[Working data]
(* ================================================================== *)
(** * The rows of the table *)
(* ================================================================== *)

Module TableFacts.
Import JSString JSNumber Rounding JSON JSArray Intl Wallet Order View.
Import JSStringFacts JSNumberFacts JSONFacts JSArrayFacts WalletFacts ProjectionFacts.

Lemma filteredSorted_perm {C : Collator} (s : State) :
  Permutation (filteredSorted s) (byCategory (filterCategory s) (expenses s)).
Proof. apply sort_perm. Qed.

Lemma unique_by_id (es : list Expense) (a b : Expense) :
  NoDup (map id es) -> In a es -> In b es -> id a = id b -> a = b.
Proof.
  induction es as [|x es IH]; cbn [map]; intros N Ia Ib E; [contradiction|].
  inversion N as [|? ? Nx N']; subst.
  destruct Ia as [->|Ia], Ib as [->|Ib]; auto.
  - exfalso. apply Nx. rewrite E. now apply in_map.
  - exfalso. apply Nx. rewrite <- E. now apply in_map.
Qed.

(** X20.  The table body has one row for each record of the chosen
    category, whatever the sort key and direction, and the message row
    exactly when there is no such record; it is never empty. *)
Theorem table_never_empty {C : Collator} (s : State) :
  let matching := byCategory (filterCategory s) (expenses s) in
  List.length (tableBody s) = Nat.max 1 (List.length matching)
  /\ (In MessageRow (tableBody s) <-> matching = [])
  /\ (forall e, In (DataRow (mountRow s e)) (tableBody s) <-> In e matching).
Proof.
  cbv zeta. pose proof (filteredSorted_perm s) as P.
  pose proof (Permutation_length P) as L.
  unfold tableBody. rewrite length_app, length_map, L.
  set (matching := byCategory (filterCategory s) (expenses s)) in *.
  split; [|split].
  - destruct matching; cbn; lia.
  - rewrite in_app_iff. split.
    + intros [I|I].
      * apply in_map_iff in I as (e & E & _). discriminate.
      * destruct matching; [reflexivity | destruct I].
    + intros E. right. rewrite E. now left.
  - intros e. rewrite in_app_iff. split.
    + intros [I|I].
      * apply in_map_iff in I as (x & E & I).
        apply (f_equal (fun t => match t with
                                 | DataRow r => expense r
                                 | MessageRow => e
                                 end)) in E.
        cbn in E. subst x. exact (Permutation_in e P I).
      * destruct (List.length matching =? 0)%nat; [|destruct I].
        destruct I as [I|[]]. discriminate.
    + intros I. left. apply in_map_iff. exists e. split; [reflexivity|].
      exact (Permutation_in e (Permutation_sym P) I).
Qed.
[/Working data]
Going through the entries above, report how many lines include the string "reflexivity". The number alone is the answer.

2